27. The method according to claim 17, wherein the same label is used for detection of each of said multiple target nucleic acid sequences.

28. A device for conducting a method according to claim 17 comprising a compartment of which an inner surface is coated with capture probes for multiple target nucleic acid sequences and wherein the capture probes are labeled and a signal may be detected in case an amplicon hybridizes to said capture probes.

29. A device for conducting a method according to claim 22, comprising a compartment with individually identifiable beads wherein capture probes for multiple target nucleic acid sequences are immobilized on said individually identifiable beads.

30. The device according to claim 29, wherein the device further comprises means for bringing the beads to the surface of the compartment and a surface-specific detector that detects those labels which are bound to the surface but does essentially not detect labels which are in solution.

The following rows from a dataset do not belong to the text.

(* ===== verification/Pointers.v ===== *)
(** * Pointers

    [src/runtime/pointers.rs]: how the tables of a module address its namespace.  A pointer
    is a handle and a key; selecting below it extends the key.  A list pointer also pages
    through the rows under its key from the greatest down, with the last key of a page as
    the cursor of the next.  The handle's world is passed along, as for [Mdb].  The
    properties close the file. *)
From stdpp Require Import strings.
From S2P Require Import Prelude Bytes Rocks TreeNode TreeDb BTree TreeRefine TreeBatch.
From S2P Require Import TreeScan TreeMulti TreeBlocks TreeHeights Mdb MdbProps.
From S2P Require Import Demo MdbClaims.
Open Scope nat_scope.

Record CursorScanPage := mkPage { pg_entries : list kv; next_cursor : option bytes; has_more : bool }.

Definition CursorScanPage_default : CursorScanPage := mkPage [] None false.

Record KvPointer := mkKvPointer { kp_mdb : Mdb; kp_key : bytes }.
Record ListPointer := mkListPointer { lp_mdb : Mdb; lp_key : bytes }.

Definition kv_root (m : Mdb) : KvPointer := mkKvPointer m [].
Definition kv_select (p : KvPointer) (suffix : bytes) : KvPointer := mkKvPointer (kp_mdb p) (kp_key p ++ suffix).
Definition kv_keyword (p : KvPointer) (suffix : string) : KvPointer := kv_select p (bstr suffix).
Definition kv_list_select (p : KvPointer) (suffix : bytes) : ListPointer := mkListPointer (kp_mdb p) (kp_key p ++ suffix).
Definition kv_list_keyword (p : KvPointer) (suffix : string) : ListPointer := kv_list_select p (bstr suffix).

Definition list_root (m : Mdb) : ListPointer := mkListPointer m [].
Definition list_select (p : ListPointer) (suffix : bytes) : ListPointer := mkListPointer (lp_mdb p) (lp_key p ++ suffix).
Definition list_keyword (p : ListPointer) (suffix : string) : ListPointer := list_select p (bstr suffix).
Definition list_kv_select (p : ListPointer) (suffix : bytes) : KvPointer := mkKvPointer (lp_mdb p) (lp_key p ++ suffix).
Definition list_kv_keyword (p : ListPointer) (suffix : string) : KvPointer := list_kv_select p (bstr suffix).

Section Pointers.
Context {DB : Type} {rocks : RocksDB DB} {codec : NodeCodec}.
Context (fuel : nat).

(** ** Key-value pointers *)

Definition kv_get (w : World DB) (p : KvPointer) : option (option bytes) := Mdb.get fuel w (kp_mdb p) (kp_key p).

Definition kv_get_at_blockhash (w : World DB) (p : KvPointer) (block_hash : bytes) : option (option bytes) :=
  Mdb.get_at_blockhash fuel w (kp_mdb p) block_hash (kp_key p).

Definition kv_put (w : World DB) (p : KvPointer) (value : bytes) : option (World DB) := Mdb.put fuel w (kp_mdb p) (kp_key p) value.

Definition kv_multi_get (w : World DB) (p : KvPointer) (keys : list bytes) : option (list (option bytes)) :=
  Mdb.multi_get fuel w (kp_mdb p) (map (fun k => kp_key p ++ k) keys).

Definition kv_multi_get_at_blockhash (w : World DB) (p : KvPointer) (block_hash : bytes) (keys : list bytes)
    : option (list (option bytes)) :=
  mapM (fun key => Mdb.get_at_blockhash fuel w (kp_mdb p) block_hash key) (map (fun k => kp_key p ++ k) keys).

Definition kv_bulk_write (w : World DB) (p : KvPointer) (build : list batch_op) : option (World DB) :=
  Mdb.bulk_write fuel w (kp_mdb p) build.

(** ** List pointers *)

Definition list_get (w : World DB) (p : ListPointer) : option (option bytes) := Mdb.get fuel w (lp_mdb p) (lp_key p).

Definition list_get_at_blockhash (w : World DB) (p : ListPointer) (block_hash : bytes) : option (option bytes) :=
  Mdb.get_at_blockhash fuel w (lp_mdb p) block_hash (lp_key p).

Definition list_put (w : World DB) (p : ListPointer) (value : bytes) : option (World DB) := Mdb.put fuel w (lp_mdb p) (lp_key p) value.

Definition list_multi_get (w : World DB) (p : ListPointer) (keys : list bytes) : option (list (option bytes)) :=
  Mdb.multi_get fuel w (lp_mdb p) (map (fun k => lp_key p ++ k) keys).

Definition list_multi_get_at_blockhash (w : World DB) (p : ListPointer) (block_hash : bytes) (keys : list bytes)
    : option (list (option bytes)) :=
  mapM (fun key => Mdb.get_at_blockhash fuel w (lp_mdb p) block_hash key) (map (fun k => lp_key p ++ k) keys).

Definition list_bulk_write (w : World DB) (p : ListPointer) (build : list batch_op) : option (World DB) :=
  Mdb.bulk_write fuel w (lp_mdb p) build.

(** What [scan_desc_cursor_page] does with the entries of the scan. *)
Definition cut_page (entries : list kv) (cursor : option bytes) (limit : nat) : CursorScanPage :=
  let entries := sort_by (fun a b : kv => bytes_leb a.1 b.1) entries in
  let entries :=
    match cursor with
    | Some c => take (partition_point (fun e : kv => bytes_ltb e.1 c) entries) entries
    | None => entries
    end in
  let entries := reverse entries in
  let more := limit <? length entries in
  let entries := if more then take limit entries else entries in
  mkPage entries (if more then fst <$> last entries else None) more.

Definition scan_desc_cursor_page (w : World DB) (p : ListPointer) (at_blockhash : option bytes) (cursor : option bytes) (limit : nat)
    : option CursorScanPage :=
  if limit =? 0 then Some CursorScanPage_default
  else
    entries ← match at_blockhash with
              | Some blockhash => Mdb.scan_prefix_entries_at_blockhash fuel w (lp_mdb p) blockhash (lp_key p)
              | None => Mdb.scan_prefix_entries fuel w (lp_mdb p) (lp_key p)
              end;
    Some (cut_page entries cursor limit).

(** ** Two surfaces: versioned locators, payloads that are not *)

Record ListNonMutatePointer := mkNonMutate { locator : ListPointer; blob : ListPointer }.

Definition nm_root (locator_mdb blob_mdb : Mdb) : ListNonMutatePointer := mkNonMutate (list_root locator_mdb) (list_root blob_mdb).
Definition nm_key (p : ListNonMutatePointer) : bytes := lp_key (locator p).
Definition nm_select (p : ListNonMutatePointer) (suffix : bytes) : ListNonMutatePointer :=
  mkNonMutate (list_select (locator p) suffix) (list_select (blob p) suffix).
Definition nm_keyword (p : ListNonMutatePointer) (suffix : string) : ListNonMutatePointer := nm_select p (bstr suffix).
Definition locator_get (w : World DB) (p : ListNonMutatePointer) := list_get w (locator p).
Definition locator_get_at_blockhash (w : World DB) (p : ListNonMutatePointer) := list_get_at_blockhash w (locator p).
Definition blob_get (w : World DB) (p : ListNonMutatePointer) := list_get w (blob p).
Definition locator_multi_get (w : World DB) (p : ListNonMutatePointer) := list_multi_get w (locator p).
Definition locator_multi_get_at_blockhash (w : World DB) (p : ListNonMutatePointer) := list_multi_get_at_blockhash w (locator p).
Definition blob_multi_get (w : World DB) (p : ListNonMutatePointer) := list_multi_get w (blob p).
Definition locator_put (w : World DB) (p : ListNonMutatePointer) := list_put w (locator p).
Definition blob_put (w : World DB) (p : ListNonMutatePointer) := list_put w (blob p).
Definition locator_bulk_write (w : World DB) (p : ListNonMutatePointer) := list_bulk_write w (locator p).
Definition blob_bulk_write (w : World DB) (p : ListNonMutatePointer) := list_bulk_write w (blob p).
Definition locator_scan_desc_cursor_page (w : World DB) (p : ListNonMutatePointer) := scan_desc_cursor_page w (locator p).

(** A reader that follows the cursors. *)
Fixpoint walk_pages (rounds : nat) (w : World DB) (p : ListPointer) (at_blockhash cursor : option bytes) (limit : nat)
    : option (list (list kv)) :=
  match rounds with
  | O => None
  | S rounds =>
      page ← scan_desc_cursor_page w p at_blockhash cursor limit;
      if has_more page then
        rest ← walk_pages rounds w p at_blockhash (next_cursor page) limit; Some (pg_entries page :: rest)
      else Some [pg_entries page]
  end.

End Pointers.

(** ** A page of sorted entries *)

Lemma sort_by_entries l : sorted_entries l -> sort_by (fun a b : kv => bytes_leb a.1 b.1) l = l.
Proof.
  induction 1 as [|e l Hs IH Hall]; [done|]. cbn [sort_by]. rewrite IH. destruct Hall as [|e' l He _]; [done|].
  cbn [insert_by]. apply blt_ble in He. unfold bytes_leb. by rewrite He.
Qed.

(** The cursor stands between the entries still to come and those already seen. *)
Definition cursor_at (seen : list kv) (cursor : option bytes) : Prop :=
  match seen with [] => cursor = None | e :: _ => cursor = Some e.1 end.

Lemma before_cursor rest seen c :
  sorted_entries (rest ++ seen) -> cursor_at seen (Some c) ->
  take_while (fun e : kv => bytes_ltb e.1 c) (rest ++ seen) = rest.
Proof.
  intros Hs Hc. destruct seen as [|e seen]; [done|]. injection Hc as ->.
  rewrite take_while_app.
  - cbn. rewrite (proj2 (bytes_ltb_false e.1 e.1)) by apply ble_refl. by rewrite app_nil_r.
  - apply StronglySorted_app in Hs as (Hlt & _ & _). apply Forall_forall. intros x Hx. apply Hlt; [done|set_solver].
Qed.

Lemma cut_page_spec rest seen cursor limit :
  sorted_entries (rest ++ seen) -> cursor_at seen cursor ->
  cut_page (rest ++ seen) cursor limit =
  mkPage (take limit (reverse rest)) (if limit <? length rest then fst <$> last (take limit (reverse rest)) else None)
    (limit <? length rest).
Proof.
  intros Hs Hc. unfold cut_page. rewrite sort_by_entries by done.
  assert (E : match cursor with
              | Some c => take (partition_point (fun e : kv => bytes_ltb e.1 c) (rest ++ seen)) (rest ++ seen)
              | None => rest ++ seen end = rest).
  { destruct cursor as [c|].
    - rewrite take_partition_point. by apply before_cursor.
    - destruct seen; [by rewrite app_nil_r|done]. }
  rewrite E, length_reverse. destruct (Nat.ltb_spec limit (length rest)) as [|Hge]; [done|].
  rewrite take_ge by (by rewrite length_reverse). done.
Qed.

Section Paging.
Context {DB : Type} {rocks : RocksDB DB} {laws : RocksLaws DB} {codec : NodeCodec}.

(** The entries a list pointer sees. *)
Definition list_entries (p : ListPointer) (base : gmap bytes bytes) : list kv :=
  filter (fun x : kv => starts_with x.1 (lp_key p) = true) (map_entries (ns_of (prefix (lp_mdb p)) base)).

Lemma list_entries_sorted p base : sorted_entries (list_entries p base).
Proof. apply sorted_entries_filter, map_entries_sorted. Qed.

Definition at_of (at_blockhash : option bytes) : VersionedTreeDb DB -> option bytes :=
  match at_blockhash with Some bh => at_block bh | None => at_tip end.

Lemma scan_page_spec fuel w p at_blockhash base cursor limit :
  mdb_ok (lp_mdb p) -> backed fuel w (lp_mdb p) (at_of at_blockhash) base -> limit <> 0 ->
  scan_desc_cursor_page fuel w p at_blockhash cursor limit = Some (cut_page (list_entries p base) cursor limit).
Proof using laws.
  intros Hok Hb Hl. unfold scan_desc_cursor_page. rewrite (proj2 (Nat.eqb_neq limit 0)) by done.
  destruct at_blockhash as [bh|]; cbn in Hb.
  - by rewrite (ns_scan_prefix_at fuel w (lp_mdb p) bh base).
  - by rewrite (ns_scan_prefix fuel w (lp_mdb p) base).
Qed.

(** Following the cursors visits what is left, a full page at a time. *)
Lemma walk_pages_spec fuel w p at_blockhash base limit :
  mdb_ok (lp_mdb p) -> backed fuel w (lp_mdb p) (at_of at_blockhash) base -> limit <> 0 ->
  forall rounds rest seen cursor,
  list_entries p base = rest ++ seen -> cursor_at seen cursor -> length rest < rounds ->
  exists pages, walk_pages fuel rounds w p at_blockhash cursor limit = Some pages
    /\ concat pages = reverse rest
    /\ forall i page, pages !! i = Some page -> length page <= limit /\ (S i < length pages -> length page = limit).
Proof using laws.
  intros Hok Hb Hl. induction rounds as [|rounds IH]; intros rest seen cursor E Hc Hlen; [lia|]. cbn [walk_pages].
  rewrite (scan_page_spec fuel w p at_blockhash base cursor limit) by done. cbn [mbind option_bind].
  pose proof (list_entries_sorted p base) as Hs. rewrite E in Hs |- *. rewrite (cut_page_spec rest seen cursor limit) by done.
  cbn [has_more next_cursor pg_entries]. destruct (Nat.ltb_spec limit (length rest)) as [Hlt|Hge].
  - set (page := take limit (reverse rest)).
    assert (Hpl : length page = limit) by (unfold page; rewrite length_take, length_reverse; lia).
    destruct (last page) as [e|] eqn:Ee; [|apply last_None in Ee; rewrite Ee in Hpl; cbn in Hpl; lia]. cbn [fmap option_fmap option_map].
    destruct (IH (reverse (drop limit (reverse rest))) (reverse page ++ seen) (Some e.1)) as (pages & Hw & Hcat & Hall).
    + rewrite E, app_assoc, <- reverse_app. unfold page. by rewrite take_drop, reverse_involutive.
    + apply last_Some in Ee as [l ->]. rewrite reverse_app. done.
    + rewrite length_reverse, length_drop, length_reverse. lia.
    + rewrite Hw. cbn [mbind option_bind]. eexists. split; [done|]. split.
      * cbn [concat]. rewrite Hcat, reverse_involutive. apply take_drop.
      * intros [|i] pg Hi; cbn in Hi; [injection Hi as <-; lia|]. destruct (Hall i pg Hi) as [H1 H2]. split; [done|]. cbn. intros. apply H2. lia.
  - rewrite take_ge by (by rewrite length_reverse). eexists. split; [done|]. split; [cbn; by rewrite app_nil_r|].
    intros [|i] pg Hi; cbn in Hi; [|done]. injection Hi as <-. rewrite length_reverse. cbn. lia.
Qed.

End Paging.


Section Claims.
Context {DB : Type} {rocks : RocksDB DB} {laws : RocksLaws DB} {codec : NodeCodec}.

(** C36: a reader that starts without a cursor and follows the cursors of the pages comes to
    an end, within one round more than there are rows: every row under the list pointer's key
    is shown exactly once, from the greatest key down, every page but the last is full and no
    page is over the limit, at the tip or at a past block. *)
Theorem pages_visit_all fuel w p at_blockhash base limit :
  mdb_ok (lp_mdb p) -> backed fuel w (lp_mdb p) (at_of at_blockhash) base -> limit <> 0 ->
  exists pages,
    walk_pages fuel (S (length (list_entries p base))) w p at_blockhash None limit = Some pages
    /\ concat pages = reverse (list_entries p base)
    /\ forall i page, pages !! i = Some page ->
         length page <= limit /\ (S i < length pages -> length page = limit).
Proof.
  intros Hok Hb Hl. apply (walk_pages_spec fuel w p at_blockhash base limit Hok Hb Hl _ _ []); [by rewrite app_nil_r|done|lia].
Qed.

(** Selecting below a pointer only extends its key, so a row written through a nested pointer
    is the row its parent names with the joined suffix. *)
Lemma select_nests w fuel p a b v :
  kv_put fuel w (kv_select (kv_select p a) b) v = kv_put fuel w (kv_select p (a ++ b)) v
  /\ kv_get fuel w (kv_select (kv_select p a) b) = kv_get fuel w (kv_select p (a ++ b))
  /\ list_entries (kv_list_select (kv_select p a) b) = list_entries (kv_list_select p (a ++ b)).
Proof. unfold kv_put, kv_get, list_entries. cbn. by rewrite app_assoc. Qed.

End Claims.

Definition demo_list : ListPointer := list_root demo_m.

Lemma pages_visit_all_witness :
  exists pages,
    walk_pages 3 (S (length (list_entries demo_list (contents demo_V1)))) demo_w1 demo_list None None 1 = Some pages
    /\ concat pages = reverse (list_entries demo_list (contents demo_V1))
    /\ forall i page, pages !! i = Some page ->
         length page <= 1 /\ (S i < length pages -> length page = 1).
Proof. apply (pages_visit_all 3 demo_w1 demo_list None (contents demo_V1) 1); [exact demo_m_ok|exact demo_backed|lia]. Defined.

31. The device according to any one of claim 28, wherein the capture probes are probes with a fluorescent label and a quencher, and a signal may be detected in case an amplicon hybridized to said capture probes causing enzymatic hydrolysis of the capture probes thereby liberating said quencher from said fluorophore.

32. The device according to claim 28, wherein the capture probes are folded probes with a fluorescent label and a quencher, and a signal may be detected in case an amplicon hybridized to said capture probes thereby separating said quencher from said fluorophore.

33. Use of a device according to claim 28 for simultaneous quantitative analysis of multiple target nucleic acid sequences.